Mais autant les plus sévères mesures d'isolement paraissent inévitables dans pareil cas, autant l'inquiétante application de Sade à clore hermétiquement le château de Silling, à le couper définitivement du monde sans aucune possibilité de retour, annonce une démarche apparemment aussi étrangère à la logique libertine qu'à toutes les attitudes des innombrables personnages qui vont et viennent alors autour du même château imaginaire.

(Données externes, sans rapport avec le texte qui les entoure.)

(* ===== verification/Worker.v ===== *)
(** * The sidecar's worker

    What happens to a job of the queue: [LlmSidecar._process] and [probe] of
    [llm/manager.py], the fact loader and the applier of [llm/wiring.py] over the reads
    of [db/repositories/suggestion_ops.py], and the engine of [llm/engine.py] with the
    tables for its cache and its event log.  A call of the store may fail at any
    point; the circuit keeps what it has learnt. *)

From S2P Require Import Prelude PyFloat PyStr PyInt PyFmt PyJson Regex PyText JsonText PyTime Hashing Drain Sanitizer Excerpt.
From S2P Require Import Features Decision Breaker LlmQueue LlmSchema LlmEngine LlmRoles Grounding Retrain Ingest Models Database.
From S2P Require Import Retrieval Knowledge LabelLog LlmStores TestStats StoreOps StoreInv Emit RouteHandlers LlmEval Nightly.
From Stdlib Require Import ZArith Lia.

#[local] Open Scope string_scope.
#[local] Open Scope list_scope.
#[local] Open Scope Z_scope.

(** ** Facts *)

(** [PgLlmFacts.load_signature]: the signature and the item's launch. *)
Definition load_signature (p i : Z) (d : db) : option (SigIn.t * Z) :=
  match Db.failure_signature d !! (p, i), Db.test_item d !! (p, i) with
  | Some s, Some r => Some (SigRow.data s, ItemRow.launch_id r)
  | _, _ => None
  end.

Definition _ABSTAIN_GATE : list (string * string) :=
  [("gbm_below_suggest", "model probability stayed below the suggest threshold");
   ("gbm_boilerplate_only_neighbor", "the nearest neighbour shared no structural evidence (boilerplate guard)");
   ("no_confident_rule", "no rule or model matched with enough confidence")].
Definition _abstain_gate_sentence (reason : json) : string :=
  default "no candidate cleared the decision gates" (uget (Grounding.text_of reason) _ABSTAIN_GATE).

Definition _fact_block (sig : SigIn.t) : dict :=
  [("exception", JStr (SigIn.exc_text sig)); ("top_frames", jtexts (take 8 (SigIn.top_frames sig)));
   ("status_codes", jtexts (take 8 (SigIn.status_codes sig)))].
Definition _log_excerpt (sig : SigIn.t) : ustr :=
  unlines (List.filter (fun s => negb (bool_decide (s = []))) [SigIn.msg_text sig; SigIn.frames_text sig]).

(** [value or fallback]. *)
Definition jor (value fallback : json) : json := if truthy value then value else fallback.
Definition jlist (value : json) : list json := match value with JList l => l | _ => [] end.
(* ===== verification/Suggest.v ===== *)
(** * The suggest reply

    The rendering half of [core/analysis.py]: which rows a decision becomes, in
    which order and band, the judge's promotion, the cold-start fallback, and the
    [search] reply.  The clock and the wire envelope are arguments. *)

From S2P Require Import Prelude PyFloat PyStr PyFmt PyJson Models Features Decision.
From Stdlib Require Import ZArith Lia Ascii.

#[local] Open Scope string_scope.
#[local] Open Scope list_scope.
#[local] Open Scope Z_scope.

Definition SUGGEST_BELOW_FLOOR : pyfloat := Eval vm_compute in dec 30 100.
Definition SUGGEST_BELOW_MAX : Z := 2.
Definition SUGGEST_BELOW_MAX_CAP : Z := 3.
Definition SUGGEST_MAX : Z := 3.
Definition SEARCH_COS_THRESHOLD : pyfloat := Eval vm_compute in dec 75 100.
Definition BAND_AUTO : string := "auto".
Definition BAND_SUGGEST : string := "suggest".
Definition BAND_BELOW_SUGGEST : string := "below_suggest".

Definition _DECLINE_NARRATION : list (string * string) :=
  [("gbm_below_suggest", "model probability stayed below the suggest threshold");
   ("gbm_boilerplate_only_neighbor",
    "the nearest neighbour shared no structural evidence (boilerplate guard)");
   ("no_confident_rule", "no rule or model matched with enough confidence")].

Definition _provenance (label_source : option string) (is_auto_analyzed : bool) : string :=
  if is_auto_analyzed || bool_decide (label_source = Some "ai_suggested") then "auto-analyzed"
  else if bool_decide (label_source = Some "rp" \/ label_source = Some "human") then "human-confirmed"
  else if bool_decide (label_source = Some "seed") then "seed"
  else "unlabeled".

(** The engine's operator knobs the rendering reads. *)
Module Knobs.
Record t := mk {
  suggest_max : Z;
  suggest_below_enabled : bool;
  suggest_below_max : Z;
  emb_model_tag : string
}.
End Knobs.

(** [TestItemInfo], with the log ids of its logs. *)
Module TestItemInfo.
Record t := mk {
  testItemId : Z; clusterId : Z; launchId : Z; launchName : string; launchNumber : Z;
  project : Z; numberOfLogLines : Z; minShouldMatch : Z; log_ids : list Z
}.
End TestItemInfo.
Abbreviation item_info := TestItemInfo.t.

(** The tuple [(issueType, relevantItem, matchScore, esScore, provenance)]. *)
Module SugRow.
Record t := mk { issue_type : string; rel : Z; score : pyfloat; es : pyfloat; prov : string }.
End SugRow.
Abbreviation sug_row := SugRow.t.

Module SuggestAnalysisResult.
Record t := mk {
  project : Z; testItem : Z; testItemLogId : Z; launchId : Z; launchName : string; launchNumber : Z;
  issueType : string; relevantItem : Z; relevantLogId : Z; isMergedLog : bool; matchScore : pyfloat;
  resultPosition : Z; esScore : pyfloat; esPosition : Z;
  modelFeatureNames : option string; modelFeatureValues : option string; modelInfo : string;
  usedLogLines : Z; minShouldMatch : Z; processedTime : pyfloat; methodName : string; clusterId : Z
}.
End SuggestAnalysisResult.
Abbreviation sug_result := SuggestAnalysisResult.t.

(** ** Candidates of the reply *)

(** [x or 0.0] on an optional score. *)
Definition or_zero (o : option pyfloat) : pyfloat :=
  match o with Some x => if is_zero x then f0 else x | None => f0 end.

Definition cap1 (x : pyfloat) : pyfloat := pymin2 f1 x.

Definition own_row (d : DecisionResult.t) : list sug_row :=
  match DecisionResult.relevant_item_id d with
  | Some rel =>
      if decide (DecisionResult.label d = "ti") then []
      else [SugRow.mk (DecisionResult.issue_type d) rel (DecisionResult.confidence d) f0
              (if decide (DecisionResult.method d = METHOD_KB) then "kb-mode"
               else _provenance (DecisionResult.relevant_label_source d)
                      (DecisionResult.relevant_is_auto_analyzed d))]
  | None => []
  end.

Definition has_rel (i : Z) (rows : list sug_row) : bool := existsb (fun r => i =? SugRow.rel r) rows.

Definition add_candidate (result : list sug_row) (c : Candidate.t) : list sug_row :=
  match Candidate.item_id c, Candidate.issue_type c with
  | Some i, Some it =>
      if has_rel i result then result
      else result ++ [SugRow.mk it i (cap1 (or_zero (Candidate.cosine c))) (Candidate.rrf_score c)
                        (_provenance (Candidate.label_source c) false)]
  | _, _ => result
  end.

Definition _suggestion_candidates (d : DecisionResult.t) (stage_c : list Candidate.t) : list sug_row :=
  fold_left add_candidate stage_c (own_row d).

(** [next((i for i, c in enumerate(l) if p(c)), None)]. *)
Fixpoint find_index {A} (p : A -> bool) (l : list A) : option nat :=
  match l with
  | [] => None
  | x :: l' => if p x then Some O else S <$> find_index p l'
  end.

Sade en fait trop, beaucoup trop. Il ne se contente pas d'évoquer un lieu redoutable dont le propriétaire sait, à chaque moment, apprécier le sombre charme : « Il était chez lui, il était hors de France, dans un pays sûr, au fond d'une forêt inhabitable, dans un pays sûr, au fond d'une forêt que, par les mesures prises, les seuls oiseaux du ciel pouvaient aborder, et il y était dans le fond des entrailles de la terre. »
On attendait une construction, on est entraîné dans un vertige de l'enfermement, résultant d'un mécanisme aussi paradoxal qu'implacable : chaque clôture suscite automatiquement la suivante qui établit l'inutilité en même temps que la sûreté de la précédente, et ainsi de suite.
Alors, à voir l'étanchéité des fermetures s'accroître en proportion inverse de leur nécessité, on en vient à penser que pour Sade le sort réservé à la réalité se joue dans le principe même de cette architecture.

Inutile de chercher ailleurs pourquoi la lente progression des libertins vers le château de Silling est si impressionnante et comment cette très solennelle avancée semble déterminer ce que seront les cent vingt journées, beaucoup plus que la description minutieuse des lieux prévus pour les ébats et les débats.
En fait, c'est la réalité — et non le monde — que les plus libertins des libertins mettent tant de soin à quitter.

Ici, il n'y a de clôture que déréalisante.
Et comme l'architecture sadienne obéit toute entière à ce mécanisme d'un enfermement sans terme, le processus de déréalisation ne connaît pas de limite.
À tel point que ce n'est plus seulement le réel mais le mode de penser le réel — dont la pensée libertine constitue d'ailleurs la plus audacieuse figure — que Sade incite à abandonner sans retour.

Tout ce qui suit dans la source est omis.